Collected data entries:
Lemma slot_some b j : 0 <= b < tsize t -> 0 <= j < bucket t -> exists e, l !! Z.to_nat (l2_ib_to_offset t b j) = Some e.
Proof. intros Hb Hj. destruct (offset_ok b j Hb Hj) as (-> & Hr & _). apply lookup_lt_is_Some_2. lia. Qed.

(** ** Searching *)

Lemma l2_search_ok a : forall n offset, 0 <= offset -> offset + Z.of_nat n <= Z.of_nat (length l) ->
  exists r, search_bucket n l a offset = Some r /\
    match r with
    | Some o => offset <= o < offset + Z.of_nat n /\ exists e, has l (Z.to_nat o) e /\ addr e = a
    | None => forall i e, offset <= Z.of_nat i < offset + Z.of_nat n -> has l i e -> addr e <> a
    end.
Proof.
  pose proof length_small as Hl. change (2 ^ 28) with 268435456 in Hl.
  induction n as [|n IH]; intros offset H0 Hle; cbn [search_bucket]; [exists None; split; [done|]; lia|].
  destruct (lookup_lt_is_Some_2 l (Z.to_nat offset) ltac:(lia)) as [e He]. rewrite He, bind_some.
  destruct (occupied e && (a =? addr e)) eqn:E.
  - apply andb_true_iff in E as [Eo Ea%Z.eqb_eq]. exists (Some offset). split; [done|]. split; [lia|]. exists e. by split_and!.
  - rewrite wrap_small by lia. destruct (IH (offset + 1)) as (r & -> & Hr); [lia|lia|]. exists r. split; [done|]. destruct r as [o|].
    + destruct Hr as [Ho Hh]. split; [lia|done].
    + intros i f Hi Hf Ea. destruct (decide (Z.of_nat i = offset)) as [Eo|]; [|by apply (Hr i f); [lia|..]].
      destruct Hf as [Hf Hof]. rewrite <- Eo, Nat2Z.id in He. rewrite He in Hf. injection Hf as <-. rewrite Hof, Ea, Z.eqb_refl in E. done.
Qed.

(** Bucket [b] has [a] at [o], or not at all. *)
Definition in_bucket (b a : Z) (r : option Z) : Prop :=
  match r with
  | Some o => Z.of_nat (Z.to_nat o) / bucket t = b /\ exists e, has l (Z.to_nat o) e /\ addr e = a
  | None => forall i e, Z.of_nat i / bucket t = b -> has l i e -> addr e <> a
  end.

Lemma search_bucket_ok a b : 0 <= b < tsize t ->
  exists r, search_bucket (Z.to_nat (bucket t)) l a (l2_ib_to_offset t b 0) = Some r /\ in_bucket b a r.
Proof.
  intros Hb. pose proof bucket_pos as HB. destruct (offset_ok b 0 Hb ltac:(lia)) as (-> & Hr & _).
  destruct (l2_search_ok a (Z.to_nat (bucket t)) (b * bucket t + 0)) as (r & -> & Hs); [lia|rewrite (k_length _ _ K) in *; nia|].
  exists r. split; [done|]. rewrite Z2Nat.id in Hs by lia. destruct r as [o|].
  - destruct Hs as [Ho Hh]. split; [|done]. rewrite Z2Nat.id by lia. symmetry. apply (Z.div_unique_pos _ _ _ (o - b * bucket t)); lia.
  - intros i e Hi. apply Hs. pose proof (Z.div_mod (Z.of_nat i) (bucket t) ltac:(lia)). pose proof (Z.mod_pos_bound (Z.of_nat i) (bucket t) ltac:(lia)). nia.
Qed.

Lemma find_offset_ok a : exists r, l2_find_offset crc t a = Some r /\
  match r with Some o => exists e, has l (Z.to_nat o) e /\ addr e = a | None => forall i e, has l i e -> addr e <> a end.
Proof.
  unfold l2_find_offset. rewrite (k_table _ _ K), bind_some. unfold l2_hash. fold (primary t a).
  destruct (search_bucket_ok a (primary t a) (primary_range a)) as (r & -> & Hr). rewrite bind_some. destruct r as [o|]; [exists (Some o); split; [done|apply Hr]|].
  fold (alternate t a). destruct (alternate_ok a) as (b & Eb & Hb). rewrite Eb, bind_some.
  destruct (search_bucket_ok a b Hb) as (r & -> & Hr2). exists r. split; [done|]. destruct r as [o|]; [apply Hr2|].
  intros i e Hi Ea. destruct (k_entry _ _ K i e Hi) as [E|E]; rewrite Ea in E; [by apply (Hr i e)|]. rewrite Eb in E. injection E as E.
  by apply (Hr2 i e).
Qed.

(** ** Changing a slot *)

(** The table with other slots. *)
Lemma table_ok_slots c l' : length l' = length l -> Forall word_ok l' ->
  (forall i e, has l' i e -> home t (addr e) (Z.of_nat i / bucket t)) ->
  table_ok (with_count c (with_slots l' t)) l'.
Proof. intros Hl Hw He. destruct K as [_ K2 K3 K4 K5 _ _]. split; try done. by rewrite Hl. Qed.

Lemma has_insert p e k x : (p < length l)%nat -> has (<[p := e]> l) k x <-> (k = p /\ x = e /\ occupied e = true) \/ (k <> p /\ has l k x).
Proof.
  intros Hp. unfold has. destruct (decide (k = p)) as [->|Hk].
  - rewrite list_lookup_insert_eq by done. split; [intros [[= ->] Ho]; by left|]. intros [(_ & -> & Ho)|[? _]]; done.
  - rewrite list_lookup_insert_ne by done. split; [by right|]. intros [[? _]|[_ ?]]; done.
Qed.

(** Writing a new entry, over what was there. *)
Lemma l2_put_ok m p a g : keys_unique l -> holds l m -> (p < length l)%nat -> 0 <= a < 2 ^ 48 -> home t a (Z.of_nat p / bucket t) -> m !! a = None ->
  let l' := <[p := entry_of a g]> l in
  (forall c, table_ok (with_count c (with_slots l' t)) l') /\ keys_unique l' /\
  exists lost, holds l' (<[a := wrap 15 g]> (from_option (fun x => delete x m) m lost)) /\
    match lost with Some x => exists e, has l p e /\ addr e = x | None => forall e, ~ has l p e end.
Proof.
  intros U H Hp Ha Hh Hm l'. assert (Eh : forall k x, has l' k x <-> (k = p /\ x = entry_of a g) \/ (k <> p /\ has l k x)).
  { intros k x. unfold l'. rewrite has_insert by done. cbn. naive_solver. }
  assert (Hfresh : forall i e, has l i e -> addr e <> a).
  { intros i e Hi Ea. assert (m !! a = Some (gate e)) by (apply H; eauto). congruence. }
  assert (Ea : addr (entry_of a g) = a) by (cbn; by rewrite wrap_small).
  split; [|split].
  - intros c. apply table_ok_slots; [apply length_insert| |].
    + apply Forall_insert; [apply (k_word _ _ K)|]. split; apply wrap_range; lia.
    + intros k x [[-> ->]|[_ Hx]]%Eh; [by rewrite Ea|by apply (k_entry _ _ K)].
  - intros i j e f [[-> ->]|[Hi He]]%Eh [[-> ->]|[Hj Hf]]%Eh; [done| | |by apply U]; rewrite Ea; [intros E|intros E]; by destruct (Hfresh _ _ ltac:(eassumption)).
  - assert (Hlost : exists lost, match lost with Some x => exists e, has l p e /\ addr e = x | None => forall e, ~ has l p e end).
    { destruct (lookup_lt_is_Some_2 l p Hp) as [e He]. destruct (occupied e) eqn:Eo; [exists (Some (addr e)); exists e; by split|].
      exists None. intros f [Hf Hof]. congruence. }
    destruct Hlost as [lost Hl]. exists lost. split; [|done]. intros b v. destruct (decide (b = a)) as [->|Hb].
    + rewrite lookup_insert_eq. split.
      * intros [= <-]. exists p, (entry_of a g). split; [apply Eh; by left|]. split; [done|by cbn].
      * intros (i & e & [[-> ->]|[Hi He]]%Eh & E1 & E2); [cbn in E2; by rewrite E2|by destruct (Hfresh i e He)].
    + rewrite lookup_insert_ne by done. assert (Hrest : (exists i e, has l' i e /\ addr e = b /\ gate e = v) <-> (exists i e, i <> p /\ has l i e /\ addr e = b /\ gate e = v)).
      { split; [intros (i & e & [[-> ->]|[Hi He]]%Eh & E1 & E2); [congruence|by exists i, e]|]. intros (i & e & Hi & He & E). exists i, e. split; [apply Eh; by right|done]. }
      rewrite Hrest. destruct lost as [x|]; cbn [from_option].
      * destruct Hl as (e0 & He0 & <-). destruct (decide (b = addr e0)) as [->|Hb2].
        -- rewrite lookup_delete_eq. split; [done|]. intros (i & e & Hi & He & E & _). destruct Hi. by apply (U i p e e0).
        -- rewrite lookup_delete_ne by done. rewrite (H b v). split; [|by intros (i & e & _ & He & E); exists i, e]. intros (i & e & He & E & E2). exists i, e.
           split; [|done]. intros ->. destruct He as [He _], He0 as [He0 _]. congruence.
      * rewrite (H b v). split; [|by intros (i & e & _ & He & E); exists i, e]. intros (i & e & He & E). exists i, e. split; [|done]. intros ->. by destruct (Hl e).
Qed.

(** Moving an entry to a free slot that it may be in. *)
Lemma move_ok m p q e f : keys_unique l -> holds l m -> has l p e -> l !! q = Some f -> occupied f = false -> home t (addr e) (Z.of_nat q / bucket t) ->
  let l' := <[p := clear_occupied e]> (<[q := e]> l) in
  table_ok (with_slots l' t) l' /\ keys_unique l' /\ holds l' m /\
  forall k x, has l' k x <-> (k = q /\ x = e) \/ (k <> p /\ k <> q /\ has l k x).
Proof.
  intros U H Hpe Hq Hf Hh l'. assert (Hpq : p <> q) by (intros ->; destruct Hpe as [Hpe ?]; congruence).
  pose proof (lookup_lt_Some _ _ _ (proj1 Hpe)) as Hp. pose proof (lookup_lt_Some _ _ _ Hq) as Hql.
  assert (Eh : forall k x, has l' k x <-> (k = q /\ x = e) \/ (k <> p /\ k <> q /\ has l k x)).
  { intros k x. unfold l', has. destruct (decide (k = p)) as [->|Hkp].
    - rewrite list_lookup_insert_eq by (by rewrite length_insert). split; [intros [[= <-] Ho]; done|]. by intros [[? _]|[? _]].
    - rewrite list_lookup_insert_ne by done. destruct (decide (k = q)) as [->|Hkq].
      + rewrite list_lookup_insert_eq by done. split; [intros [[= <-] Ho]; by left|]. intros [[_ ->]|(_ & ? & _)]; [split; [done|apply Hpe]|done].
      + rewrite list_lookup_insert_ne by done. split; [intros Hx; right; split; [done|]; split; done|]. by intros [[? _]|(_ & _ & ?)]. }
  split; [|split; [|split; [|done]]].
  - apply (table_ok_slots (count t)); [by unfold l'; rewrite !length_insert| |].
    + assert (We : word_ok e) by (by apply (Forall_lookup_1 _ _ _ _ (k_word _ _ K) (proj1 Hpe))).
      apply Forall_insert; [apply Forall_insert; [apply (k_word _ _ K)|done]|exact We].
    + intros k x [[-> ->]|(_ & _ & Hx)]%Eh; [done|by apply (k_entry _ _ K)].
  - intros i j x y [[-> ->]|(Hi & Hi2 & Hx)]%Eh [[-> ->]|(Hj & Hj2 & Hy)]%Eh E; [done| | |by apply (U i j x y)].
    + by destruct Hj; apply (U j p y e).
    + by destruct Hi; apply (U i p x e).
  - intros a g. rewrite (H a g). split; intros (i & x & Hx & E).
    + destruct (decide (i = p)) as [->|Hi].
      * assert (x = e) as -> by (destruct Hx, Hpe; congruence). exists q, e. split; [apply Eh; by left|done].
      * exists i, x. split; [|done]. apply Eh. right. split; [done|]. split; [|done]. intros ->. destruct Hx. congruence.
    + apply Eh in Hx as [[-> ->]|(_ & _ & Hx)]; [by exists p, e|by exists i, x].
Qed.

- [ASSIGNMENT]: Of the lines above, extract only those from the line with "- rewrite list_lookup_insert_eq by (by" to the line with "(U i p x e).", both included, exactly as written.

- [ANSWER BOX]:
    - rewrite list_lookup_insert_eq by (by rewrite length_insert). split; [intros [[= <-] Ho]; done|]. by intros [[? _]|[? _]].
    - rewrite list_lookup_insert_ne by done. destruct (decide (k = q)) as [->|Hkq].
      + rewrite list_lookup_insert_eq by done. split; [intros [[= <-] Ho]; by left|]. intros [[_ ->]|(_ & ? & _)]; [split; [done|apply Hpe]|done].
      + rewrite list_lookup_insert_ne by done. split; [intros Hx; right; split; [done|]; split; done|]. by intros [[? _]|(_ & _ & ?)]. }
  split; [|split; [|split; [|done]]].
  - apply (table_ok_slots (count t)); [by unfold l'; rewrite !length_insert| |].
    + assert (We : word_ok e) by (by apply (Forall_lookup_1 _ _ _ _ (k_word _ _ K) (proj1 Hpe))).
      apply Forall_insert; [apply Forall_insert; [apply (k_word _ _ K)|done]|exact We].
    + intros k x [[-> ->]|(_ & _ & Hx)]%Eh; [done|by apply (k_entry _ _ K)].
  - intros i j x y [[-> ->]|(Hi & Hi2 & Hx)]%Eh [[-> ->]|(Hj & Hj2 & Hy)]%Eh E; [done| | |by apply (U i j x y)].
    + by destruct Hj; apply (U j p y e).
    + by destruct Hi; apply (U i p x e).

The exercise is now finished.